Return every line from the records below in which the word "Require" is found.

* [THE DATA]:

§

(** * Detection-record pipeline of the football ball detection web app

    A shallow embedding of [app.py]: the selection loop of [detect_ball],
    the history log kept in [history/history.json], the statistics of
    [get_statistics], the two report routes and the index route.

    Modelling choices.
    - Python numbers keep the [int] / [float] distinction ([pynum]).  In
      [Py] a [float] is read as the decimal the log shows, an exact
      rational, so "rounded to two decimals" means a multiple of 1/100.
      Where the result depends on the rounding of the interpreter, in
      the average of the statistics, [Binary64] carries the arithmetic
      out on doubles.
    - The detection model ([YOLO]), the clock and the uploaded bytes are
      inputs of the embedding.
    - [json.dump] / [json.load] are library code.  The history file is
      modelled by what it decodes to, see [history_file]. *)

From Stdlib Require Import ZArith QArith Qround Qabs Qpower String List Bool
  Lia Lqa.
From stdpp Require Import base option list gmap strings.
Import ListNotations.

Local Open Scope Z_scope.
Local Open Scope string_scope.

(** ** Python numbers *)

Module Py.

Inductive pynum : Type :=
| PyInt (z : Z)
| PyFloat (q : Q).

(** The numeric value of a Python number. *)
Definition value (x : pynum) : Q :=
  match x with
  | PyInt z => inject_Z z
  | PyFloat q => q
  end.

(** [x + y]: [int + int] stays an [int], anything else is a [float]. *)
Definition add (x y : pynum) : pynum :=
  match x, y with
  | PyInt a, PyInt b => PyInt (a + b)
  | _, _ => PyFloat (value x + value y)
  end.

(** [x * y], same typing as [add]. *)
Definition mul (x y : pynum) : pynum :=
  match x, y with
  | PyInt a, PyInt b => PyInt (a * b)
  | _, _ => PyFloat (value x * value y)
  end.

(** [x / y], true division: always a [float]; [None] stands for
    [ZeroDivisionError]. *)
Definition truediv (x y : pynum) : option pynum :=
  if Qeq_bool (value y) 0 then None
  else Some (PyFloat (value x / value y)).

(** [sum(xs)]: a left fold of [+] that starts from the [int] 0. *)
Definition sum (xs : list pynum) : pynum := fold_left add xs (PyInt 0).

(** Nearest integer, ties to the even neighbour. *)
Definition round_half_even (q : Q) : Z :=
  let f := Qfloor q in
  match (q - inject_Z f ?= 1 # 2)%Q with
  | Lt => f
  | Gt => f + 1
  | Eq => if Z.even f then f else f + 1
  end.

(** [round(q, 2)] on a [float]. *)
Definition round2 (q : Q) : Q :=
  Qred (Qmake (round_half_even (q * 100)) 100).

(** [round(x, 2)]: an [int] is returned as it is. *)
Definition round (x : pynum) : pynum :=
  match x with
  | PyInt z => PyInt z
  | PyFloat q => PyFloat (round2 q)
  end.

(** [int(q)]: truncation towards zero. *)
Definition int (q : Q) : Z := Z.quot (Qnum q) (Z.pos (Qden q)).

(** A number with at most two decimals: an [int], or a [float] that is
    a multiple of 1/100. *)
Definition two_decimals (x : pynum) : Prop :=
  match x with
  | PyInt _ => True
  | PyFloat q => exists n : Z, (q == Qmake n 100)%Q
  end.

End Py.

(** ** Values the program handles *)

(** One detection of the model: [box.cls[0]], [box.conf[0]] and
    [box.xyxy[0]] are tensor entries, read through [int] and [float]. *)
Record box : Type := {
  cls : Q;
  conf : Q;
  xyxy : Q * Q * Q * Q
}.

(** What [cv2.rectangle] and [cv2.putText] leave on an image.  The text
    of [PutText c x y] is ["Ball "] followed by [c] printed with two
    decimals. *)
Inductive draw_op : Type :=
| Rectangle (x1 y1 x2 y2 : Z) (color : Z * Z * Z) (thickness : Z)
| PutText (c : Q) (x y : Z) (color : Z * Z * Z) (thickness : Z).

(** A decoded image: its raster (opaque) and what was drawn on it. *)
Record image : Type := {
  raster : N;
  drawn : list draw_op
}.

(** The dictionary [record] of [detect_ball], one entry of the log. *)
Record detection_record : Type := {
  date : string;
  image_name : string;
  ball_detected : bool;
  confidence : Py.pynum;
  bbox : option (list Z)
}.

(** The dictionary returned by [get_statistics]. *)
Record statistics : Type := {
  total_images : Z;
  found : Z;
  not_found : Z;
  avg_confidence : Py.pynum
}.

(** ** The files *)

Definition UPLOAD_DIR : string := "uploads".
Definition RESULT_DIR : string := "results".

(** The file at [HISTORY_FILE], by what reading it gives:
    - [Absent]: no such file;
    - [ZeroLength]: a file of size 0;
    - [Document h]: the text [json.dump] writes for the list [h], which
      [json.load] reads back as [h];
    - [Malformed]: a non-empty text that [json.load] rejects. *)
Inductive history_file : Type :=
| Absent
| ZeroLength
| Document (h : list detection_record)
| Malformed.

(** A file of the upload or result directory. *)
Inductive file_data : Type :=
| ImageData (im : image)
| OtherData.

Record world : Type := {
  history : history_file;
  disk : gmap string file_data
}.

Inductive exn : Type :=
| FileNotFoundError
| JSONDecodeError
| BadRequestKeyError
| ZeroDivisionError
| CvError.

(** ** Computations: a state and exception monad over [world] *)

Inductive outcome (A : Type) : Type :=
| Ok (a : A)
| Raised (e : exn).
Arguments Ok {A} a.
Arguments Raised {A} e.

Definition M (A : Type) : Type := world -> outcome A * world.

Definition ret {A} (a : A) : M A := fun w => (Ok a, w).

Definition raise {A} (e : exn) : M A := fun w => (Raised e, w).

Definition bind {A B} (m : M A) (k : A -> M B) : M B :=
  fun w =>
    match m w with
    | (Ok a, w') => k a w'
    | (Raised e, w') => (Raised e, w')
    end.

Declare Scope py_scope.
Delimit Scope py_scope with py.
Notation "x <- m ;; k" := (bind m (fun x => k))
  (at level 100, m at next level, right associativity) : py_scope.
Notation "m ;;; k" := (bind m (fun _ => k))
  (at level 100, right associativity) : py_scope.
Local Open Scope py_scope.

(** ** Paths *)

Definition slash : Ascii.ascii := Ascii.ascii_of_nat 47.

(** The suffix of [p] after its last slash, [acc] being what was read
    since the last one. *)
Fixpoint basename_from (acc p : string) : string :=
  match p with
  | EmptyString => acc
  | String c rest =>
      if Ascii.eqb c slash then basename_from "" rest
      else basename_from (acc ++ String c "") rest
  end.

(** [os.path.basename]. *)
Definition basename (p : string) : string := basename_from "" p.

Fixpoint ends_with_slash (p : string) : bool :=
  match p with
  | EmptyString => false
  | String c EmptyString => Ascii.eqb c slash
  | String _ rest => ends_with_slash rest
  end.

(** [os.path.join a b]. *)
Definition path_join (a b : string) : string :=
  match b with
  | String c _ =>
      if Ascii.eqb c slash then b
      else if (String.eqb a "" || ends_with_slash a)%bool then a ++ b
      else a ++ "/" ++ b
  | EmptyString =>
      if (String.eqb a "" || ends_with_slash a)%bool then a else a ++ "/"
  end.

(** ** File operations *)

(** [os.path.exists(HISTORY_FILE)]. *)
Definition history_exists (f : history_file) : bool :=
  match f with
  | Absent => false
  | _ => true
  end.

(** [os.path.getsize(HISTORY_FILE) > 0], asked of a file that exists. *)
Definition history_nonempty (f : history_file) : bool :=
  match f with
  | Absent | ZeroLength => false
  | Document _ | Malformed => true
  end.

(** [json.load(f)] on the history file. *)
Definition json_load : M (list detection_record) :=
  fun w =>
    match history w with
    | Absent => (Raised FileNotFoundError, w)
    | ZeroLength | Malformed => (Raised JSONDecodeError, w)
    | Document h => (Ok h, w)
    end.

(** [json.dump(data, f, ...)] on the history file opened for writing. *)
Definition json_dump (data : list detection_record) : M unit :=
  fun w => (Ok tt, {| history := Document data; disk := disk w |}).

(** The block every route starts with:
    [if os.path.exists(HISTORY_FILE) and os.path.getsize(HISTORY_FILE) > 0:
       ... json.load(f) else: []]. *)
Definition load_history : M (list detection_record) :=
  fun w =>
    if (history_exists (history w) && history_nonempty (history w))%bool
    then json_load w
    else (Ok [], w).

(** [cv2.imread(path)]: [None] when the file is missing or is no image. *)
Definition imread (path : string) (w : world) : option image :=
  match disk w !! path with
  | Some (ImageData im) => Some im
  | _ => None
  end.

(** [cv2.imwrite(path, image)]. *)
Definition imwrite (path : string) (im : image) : M unit :=
  fun w => (Ok tt, {| history := history w;
                      disk := <[path := ImageData im]> (disk w) |}).

(** ** [detect_ball] *)

(** The local variables the detection loop assigns. *)
Record locals : Type := {
  cur_ball_detected : bool;
  cur_confidence : Py.pynum;
  cur_bbox : option (list Z);
  cur_image : image
}.

Definition SPORTS_BALL : Z := 32.

Definition green : Z * Z * Z := (0, 255, 0).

§

* [COMPLETED EXERCISE]:
From Stdlib Require Import ZArith QArith Qround Qabs Qpower String List Bool
From stdpp Require Import base option list gmap strings.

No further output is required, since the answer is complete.